I was intrigued by this book, and wanted to like it, I really did. It is just too overwritten for me to appreciate, I suppose. I still can’t decide if this was an ode to turn-of-the century storytelling or a parody. Sigh. Not for me.
Rodman neglects character development, plot, and emotion in service of an intricate language pastiche of nineteenth century literature. Reading it is like watching someone complete a marathon on a unicycle: an impressive feat that becomes less interesting by the minute.
Two-and-a-half-starts, rounded up. The conceit of this book was wonderful, but the execution lacked, with one-dimensional characters and deliberately anti-climatic plotting. Meh.
Absolutely marvelous. Wonderful splicing of these tales. Some paragraphs just drop dead gorgeous. Rich with allegory and the “linguistic brio” one reviewer noted is quite apt.

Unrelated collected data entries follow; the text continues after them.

(** ** Runs *)

Inductive recovery_op :=
| OConfigure (user : string) (email phone : option string) (gs : list Guardian) (locked : bool) (random : list bytes)
| OEmail (user : string) (ip ua : option string) (num : Z) (random : bytes)
| OSms (user : string) (ip ua : option string) (num : Z) (random : bytes)
| OTimeLocked (user : string) (ip ua : option string) (random : bytes)
| OSocial (user : string) (ip ua : option string) (random : bytes)
| OCode (id code : string)
| OBackup (user code : string)
| OGuardian (id gid : string) (ip : option string)
| OCheckTimeLock (id : string)
| OComplete (id : string)
| OCancel (id : string)
| OCleanup
| ORegenerate (user : string) (random : list bytes).

Definition run_op (op : recovery_op) (t : Clock) (m : RecoveryManager) : RecoveryManager :=
  match op with
  | OConfigure user email phone gs locked random => (configure_user user email phone gs locked random t m).2
  | OEmail user ip ua num random => (initiate_email_recovery user ip ua num random t m).2
  | OSms user ip ua num random => (initiate_sms_recovery user ip ua num random t m).2
  | OTimeLocked user ip ua random => (initiate_time_locked_recovery user ip ua random t m).2
  | OSocial user ip ua random => (initiate_social_recovery user ip ua random t m).2
  | OCode id code => (verify_code id code t m).2
  | OBackup user code => (verify_backup_code user code m).2
  | OGuardian id gid ip => (record_guardian_approval id gid ip t m).2
  | OCheckTimeLock id => (check_time_lock id t m).2
  | OComplete id => (complete_recovery id m).2
  | OCancel id => (cancel_request id m).2
  | OCleanup => (cleanup_expired_requests t m).2
  | ORegenerate user random => (regenerate_backup_codes user random t m).2
  end.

I think I made it to page 36 maybe... it just wasn't doing anything for me. Sat on it for a couple months thinking one day I'd pick it up again. Finally I did and I still couldn't do it.
Очень необычная и сильная книга. Набрел на нее почти случайно (заинтересовали название, а потом и аннотация), но получил гораздо больше, чем рассчитывал. Я бы сказал, что это книга для тех, кто в подростковые годы зачитывался Жюлем Верном и Германом Мелвиллом. Мы вырастаем, и к сожалению, тогдашние литературные герои остаются где-то там, в нашей юности. Но благодаря Говарду Родмену они выросли и возмужали вместе с нами, и открылись с новой стороны. Развернутая рецензия в моем блоге "Неведомая книга": https://liberincognitus.blogspot.com/...
A Brobdinagian accomplishment! Howard Rodman has written a tome that absolutely embraces the style, tone, characters, details, rhythms and events of yesteryear. One is transported into the age of steam and great scientific promise: when men created empires and others sought to derail them. Slow down with this book, and enjoy the attention to detail and mood, appreciate the fires inside his versions of two of literature and history's great protagonists/antagonists, as each seeks to guide the course of future history.